───── INPUT ─────

(* ===== verification/KernelLocks.v ===== *)
(** The locks over the operating system layer: [KernelMutex] and [KernelEvent] of
    [include/util/locks.h], joining a thread ([os_thread::Wait] of [src/core/util/lnx/os_linux.cpp]),
    and [lazy_coptr] of [include/util/lazy_coptr.h], which makes its object at first use.

    A mutex is its owner; a thread that finds it taken waits.  Each access is a step. *)
From S2P Require Import Prelude OsEvent.
Local Open Scope Z_scope.

(** ** Mutexes *)

(** [None] of [Acquire]: the thread waits. *)
Definition TryAcquireMutex (t : nat) (lock : option nat) : bool * option nat :=
  match lock with None => (true, Some t) | Some _ => (false, lock) end.
Definition AcquireMutex (t : nat) (lock : option nat) : option (bool * option nat) :=
  match lock with None => Some (true, Some t) | Some _ => None end.
Definition ReleaseMutex (lock : option nat) : option nat := None.
Definition KernelMutex_Try := TryAcquireMutex.
Definition KernelMutex_Acquire := AcquireMutex.
Definition KernelMutex_Release := ReleaseMutex.

(** ** [KernelEvent]: an event that resets itself and begins set *)

Definition KernelEvent_new (calls : list OsEvent.pc) : EventDescriptor := CreateOsEvent true true calls.
Definition KernelEvent_IsSet : OsEvent.pc := WStart 0.
Definition KernelEvent_WaitForSet : OsEvent.pc := WStart 0xFFFFFFFF.
Definition KernelEvent_Set : OsEvent.pc := SLock.
Definition KernelEvent_Reset : OsEvent.pc := RLock.
(** [... == 0] of the answer. *)
Definition KernelEvent_answer (p : OsEvent.pc) : option bool := match p with OsEvent.Done r => Some (r =? 0) | _ => None end.

(** ** Joining a thread *)

Module Join.
Inductive pc := Start | Lock | Test | Joining | Unlock (success : bool) | Done (success : bool).
(** [ended]: the thread's function has returned; [joins]: how often [pthread_join] has been called
    with success. *)
Record os_thread := mkThread { lock : option nat; finished : bool; ended : bool; joins : nat; threads : list pc }.
Definition new (n : nat) : os_thread := mkThread None false false 0 (replicate n Start).
Definition go (t : nat) (q : pc) (o : option nat) (s : os_thread) : os_thread :=
  mkThread o (finished s) (ended s) (joins s) (<[t := q]> (threads s)).

(** Joining a thread a second time is not defined: the call is taken to fail. *)
Definition step (t : nat) (s : os_thread) : list os_thread :=
  match threads s !! t with
  | Some Start => [go t (if finished s then Done true else Lock) (lock s) s]
  | Some Lock => match AcquireMutex t (lock s) with Some (_, o) => [go t Test o s] | None => [] end
  | Some Test => [go t (if finished s then Unlock true else Joining) (lock s) s]
  | Some Joining =>
      if negb (ended s) then []
      else if (joins s =? 0)%nat then [mkThread (lock s) true (ended s) (S (joins s)) (<[t := Unlock true]> (threads s))]
      else [go t (Unlock false) (lock s) s]
  | Some (Unlock r) => [go t (Done r) (ReleaseMutex (lock s)) s]
  | _ => []
  end.
Inductive Step (s : os_thread) : os_thread -> Prop :=
| s_step t s' : s' ∈ step t s -> Step s s'
| s_end : Step s (mkThread (lock s) (finished s) true (joins s) (threads s)).
End Join.

(** ** [lazy_coptr] *)

Module Lazy.
(** A thread in [operator->] or [operator*] ([block]), or in [touch]; [Thrown]: the constructor threw. *)
Inductive pc :=
| Created (block : bool) | Lock (block : bool) | Test (block : bool) | Construct (block : bool) | Assign (block : bool) (ptr : option nat)
| Clear (block : bool) | Unlock (block : bool) (thrown : bool) | Read | Done (obj : option nat) | Touched | Thrown.
(** [func]: whether there is a constructor still; [made]: how many objects it has returned. *)
Record lazy_coptr := mkLazy { obj : option nat; func : bool; lock : option nat; made : list (option nat); threads : list pc }.
Definition new (calls : list pc) : lazy_coptr := mkLazy None true None [] calls.
Definition go (t : nat) (q : pc) (s : lazy_coptr) : lazy_coptr := mkLazy (obj s) (func s) (lock s) (made s) (<[t := q]> (threads s)).
Definition set_lock (o : option nat) (s : lazy_coptr) : lazy_coptr := mkLazy (obj s) (func s) o (made s) (threads s).
Definition after (block : bool) : pc := if block then Read else Touched.

(** [results]: what the constructor may return, null included; it may throw at every call. *)
Inductive step (results : option nat -> Prop) (t : nat) (s : lazy_coptr) : lazy_coptr -> Prop :=
| s_created b : threads s !! t = Some (Created b) -> step results t s (go t (if func s then Lock b else after b) s)
| s_lock b : threads s !! t = Some (Lock b) -> lock s = None -> step results t s (go t (Test b) (set_lock (Some t) s))
| s_busy u : threads s !! t = Some (Lock false) -> lock s = Some u -> step results t s (go t Touched s)
| s_test b : threads s !! t = Some (Test b) -> step results t s (go t (if func s then Construct b else Unlock b false) s)
| s_throw b : threads s !! t = Some (Construct b) -> step results t s (go t (Unlock b true) s)
| s_construct b p : threads s !! t = Some (Construct b) -> results p ->
    step results t s (go t (Assign b p) (mkLazy (obj s) (func s) (lock s) (made s ++ [p]) (threads s)))
| s_assign b p : threads s !! t = Some (Assign b p) -> step results t s (go t (Clear b) (mkLazy p (func s) (lock s) (made s) (threads s)))
| s_clear b : threads s !! t = Some (Clear b) -> step results t s (go t (Unlock b false) (mkLazy (obj s) false (lock s) (made s) (threads s)))
| s_unlock b th : threads s !! t = Some (Unlock b th) -> step results t s (go t (if th then Thrown else after b) (set_lock None s))
| s_read : threads s !! t = Some Read -> step results t s (go t (Done (obj s)) s).
Definition Step (results : option nat -> Prop) (s s' : lazy_coptr) : Prop := exists t, step results t s s'.
(** [created], [empty], and the assertion of [operator->]. *)
Definition created (s : lazy_coptr) : bool := negb (func s).
Definition empty (s : lazy_coptr) : bool := match obj s with None => true | Some _ => false end.
Definition arrow (o : option nat) : res nat := deref o.
End Lazy.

─────

If a line in the entries contains "empty", copy it.

(** [created], [empty], and the assertion of [operator->]. *)
Definition empty (s : lazy_coptr) : bool := match obj s with None => true | Some _ => false end.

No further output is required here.